What is being asked » After the line containing "owner_signed cfg m", write nothing more; before it, reproduce every line of the material below exactly, starting with the first.

Exercise input »

Lemma replay_body_pass cfg m r t0 t1 rp rp' reason dt : graphs_ok (rp_graphs rp) -> rp_inputs rp = [] ->
  replay_body dp transport_get grants cfg m r t0 t1 rp = (rp', Ok ("pass", reason, dt)) ->
  owner_signed cfg m /\ miner_signed cfg r /\ JobManifestV3_manifest_hash m = jr_manifest_hash r /\
  (exists g, dict_get (gr_sha256 (jm_graph_ref m)) (rp_graphs rp') = Some g /\
     Graph_graph_id g = gr_sha256 (jm_graph_ref m)) /\
  (forall ref, ref ∈ jm_inputs m -> exists v, dict_get (ar_name ref) (rp_inputs rp') = Some v /\
     input_checked (jm_inputs m) (expected_digests (jr_input_digests r)) (ar_name ref) v) /\
  (forall ref, ref ∈ jm_outputs m -> output_passed (rp_outputs rp') (ar_name ref)).
Proof.
  intros Hg Hi Hb. unfold replay_body in Hb. st_step Hb. destruct x; [|done]. cbn [negb] in Hb.
  apply verify_manifest_true in E. st_step Hb. destruct x; [|done]. cbn [negb] in Hb.
  apply verify_receipt_true in E0. destruct (String.eqb _ (jr_manifest_hash r)) eqn:Eh; [|done].
  apply String.eqb_eq in Eh. cbn [negb] in Hb. st_step Hb. rename x into g.
  apply (fetch_graph_spec _ _ _ _ _ Hg) in E1 as (F1 & F2 & F3 & F4 & F5).
  st_step Hb. apply (load_inputs_spec cfg (jm_inputs m)) in E1 as (L1 & L2 & L3 & _ & L4);
    [|done|rewrite F4, Hi; by intros n v].
  st_step Hb. destruct (keeps_replay_outputs cfg g x m r s0) as (K1 & K2 & K3). rewrite E1 in K1, K2, K3. cbn [fst] in *.
  st_step Hb. destruct x1 as [|r0 rs]; [|done]. injection Hb as <- _ _.
  apply compare_outputs_spec in E2 as (C1 & C2 & _ & C3). split_and!; try done.
  - exists g. rewrite C1, K1, L1. split; done.
  - intros ref Hr. destruct (L4 ref Hr) as [v Hv]. exists v. rewrite C2, K2. split; [done|]. by apply L3.
Qed.
Definition ReplayVerifier_find_manifest (receipt : JobReceiptV3) : ST S JobManifestV3 :=
  uri ← uri_of (job_manifest_key (vc_netuid cfg) (jr_run_id receipt) (jr_job_id receipt));
  read_record JobManifestV3_from_dict uri.

Definition ReplayVerifier_audit_config : AuditReplayConfig :=
  mkAuditConfig (vc_owner_secret cfg) (vc_owner_hotkey cfg) (vc_miner_secret cfg) (vc_device cfg)
    (vc_max_sample_elements cfg) (vc_encryption_secret cfg) (vc_timelock_provider cfg).

Definition ReplayVerifier_fetch_graph (manifest : JobManifestV3) : ST S Graph :=
  blob ← os_get (gr_uri (jm_graph_ref manifest));
  g ← st_lift (load_bytes Graph_from_dict blob);
  if String.eqb (Graph_graph_id g) (gr_sha256 (jm_graph_ref manifest)) then mret g
  else st_raise (ValueError ("graph hash mismatch for job " +:+ jm_job_id manifest)).

(** Never the times or sizes a receipt claims. *)
Definition estimate_cu (manifest : option JobManifestV3) (graph : option Graph) : result float :=
  match manifest, graph with
  | Some m, Some g => expected_compute_units log2 m g
  | _, _ => Ok fone
  end.

Definition validator_key : signer_or_secret :=
  match vc_validator_signer cfg with Some s => BySigner s | None => BySecret (vc_validator_secret cfg) end.

(** The record both verdict builders fill in. *)
Definition new_verdict (receipt : JobReceiptV3) (status reason : string) (estimated_cu replay_compute_sec now : float)
    (comparison : dict pyval) : VerificationVerdictV3 :=
  mkVerdict (vc_validator_hotkey cfg +:+ ":" +:+ jr_receipt_id receipt) (jr_receipt_id receipt)
    (jr_manifest_hash receipt) (jr_job_id receipt) (jr_run_id receipt) (wi_hotkey_ss58 (jr_worker receipt))
    (vc_validator_hotkey cfg) status reason estimated_cu replay_compute_sec now comparison None 3.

Answer to the exercise »
Lemma replay_body_pass cfg m r t0 t1 rp rp' reason dt : graphs_ok (rp_graphs rp) -> rp_inputs rp = [] ->
  replay_body dp transport_get grants cfg m r t0 t1 rp = (rp', Ok ("pass", reason, dt)) ->
  owner_signed cfg m /\ miner_signed cfg r /\ JobManifestV3_manifest_hash m = jr_manifest_hash r /\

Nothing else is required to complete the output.